▸ **WHAT YOU ARE ASKED TO DO**:
Collect each line of the entries that holds the string "match".

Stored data
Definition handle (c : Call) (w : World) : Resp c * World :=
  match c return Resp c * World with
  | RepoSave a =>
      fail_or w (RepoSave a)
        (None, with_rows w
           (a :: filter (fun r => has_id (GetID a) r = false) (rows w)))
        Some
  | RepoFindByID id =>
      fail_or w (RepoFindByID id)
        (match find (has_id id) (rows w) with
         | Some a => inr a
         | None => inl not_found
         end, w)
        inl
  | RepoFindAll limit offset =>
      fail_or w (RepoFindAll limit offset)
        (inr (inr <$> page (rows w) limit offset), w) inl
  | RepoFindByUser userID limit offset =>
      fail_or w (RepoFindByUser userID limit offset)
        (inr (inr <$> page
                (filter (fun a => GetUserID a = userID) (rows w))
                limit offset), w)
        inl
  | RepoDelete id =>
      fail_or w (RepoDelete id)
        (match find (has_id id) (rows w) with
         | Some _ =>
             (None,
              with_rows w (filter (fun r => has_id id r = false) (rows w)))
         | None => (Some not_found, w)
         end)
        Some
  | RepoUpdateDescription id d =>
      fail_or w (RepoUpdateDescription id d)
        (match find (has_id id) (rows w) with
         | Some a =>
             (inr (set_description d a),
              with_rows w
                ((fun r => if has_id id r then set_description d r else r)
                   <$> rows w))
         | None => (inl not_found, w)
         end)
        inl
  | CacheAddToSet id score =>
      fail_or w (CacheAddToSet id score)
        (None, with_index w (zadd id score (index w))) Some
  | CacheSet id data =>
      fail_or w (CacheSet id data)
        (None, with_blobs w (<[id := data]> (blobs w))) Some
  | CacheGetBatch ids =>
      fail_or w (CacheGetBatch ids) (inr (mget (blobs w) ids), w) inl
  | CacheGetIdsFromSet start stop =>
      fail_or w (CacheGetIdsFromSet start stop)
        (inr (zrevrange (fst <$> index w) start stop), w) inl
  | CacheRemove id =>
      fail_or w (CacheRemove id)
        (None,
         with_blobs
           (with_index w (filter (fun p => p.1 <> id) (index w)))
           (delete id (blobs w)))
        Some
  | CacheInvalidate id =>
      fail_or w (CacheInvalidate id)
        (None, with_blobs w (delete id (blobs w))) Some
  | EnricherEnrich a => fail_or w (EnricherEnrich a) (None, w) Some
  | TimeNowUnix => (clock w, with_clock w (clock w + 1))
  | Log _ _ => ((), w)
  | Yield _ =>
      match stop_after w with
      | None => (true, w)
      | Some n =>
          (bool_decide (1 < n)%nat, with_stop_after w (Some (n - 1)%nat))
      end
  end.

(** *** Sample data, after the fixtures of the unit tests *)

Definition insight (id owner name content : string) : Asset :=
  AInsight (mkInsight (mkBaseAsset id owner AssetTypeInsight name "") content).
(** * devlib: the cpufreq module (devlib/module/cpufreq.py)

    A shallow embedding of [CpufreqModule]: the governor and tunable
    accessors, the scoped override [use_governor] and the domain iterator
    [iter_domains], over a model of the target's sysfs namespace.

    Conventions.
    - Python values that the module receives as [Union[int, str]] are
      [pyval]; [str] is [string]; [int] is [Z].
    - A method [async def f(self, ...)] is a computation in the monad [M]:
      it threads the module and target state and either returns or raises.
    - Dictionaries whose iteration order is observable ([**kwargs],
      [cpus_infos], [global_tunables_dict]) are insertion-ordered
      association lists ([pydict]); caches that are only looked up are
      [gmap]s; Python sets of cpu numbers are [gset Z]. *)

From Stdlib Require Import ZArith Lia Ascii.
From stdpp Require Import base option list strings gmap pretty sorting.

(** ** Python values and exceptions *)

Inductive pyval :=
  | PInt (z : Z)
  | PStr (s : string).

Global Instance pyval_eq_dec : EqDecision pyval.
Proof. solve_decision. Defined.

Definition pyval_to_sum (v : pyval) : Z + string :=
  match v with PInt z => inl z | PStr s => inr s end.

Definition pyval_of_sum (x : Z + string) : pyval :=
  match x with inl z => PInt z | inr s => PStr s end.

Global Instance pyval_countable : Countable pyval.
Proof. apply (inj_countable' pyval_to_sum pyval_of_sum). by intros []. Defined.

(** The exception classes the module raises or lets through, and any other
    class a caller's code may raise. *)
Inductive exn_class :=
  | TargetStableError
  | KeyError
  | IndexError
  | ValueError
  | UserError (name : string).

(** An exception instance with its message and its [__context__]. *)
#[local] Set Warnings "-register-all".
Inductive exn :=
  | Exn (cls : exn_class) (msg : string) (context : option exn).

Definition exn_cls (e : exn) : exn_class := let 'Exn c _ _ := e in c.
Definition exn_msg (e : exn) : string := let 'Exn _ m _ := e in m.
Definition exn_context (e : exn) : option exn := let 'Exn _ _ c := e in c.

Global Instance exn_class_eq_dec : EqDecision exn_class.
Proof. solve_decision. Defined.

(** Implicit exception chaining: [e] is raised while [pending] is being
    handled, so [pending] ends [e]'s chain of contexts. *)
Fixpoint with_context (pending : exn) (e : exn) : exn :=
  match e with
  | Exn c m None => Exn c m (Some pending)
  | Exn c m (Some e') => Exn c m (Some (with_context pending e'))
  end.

▸ **ANSWER TO THE EXERCISE**:
  match c return Resp c * World with
        (match find (has_id id) (rows w) with
        (match find (has_id id) (rows w) with
        (match find (has_id id) (rows w) with
      match stop_after w with
  match v with PInt z => inl z | PStr s => inr s end.
  match x with inl z => PInt z | inr s => PStr s end.
  match e with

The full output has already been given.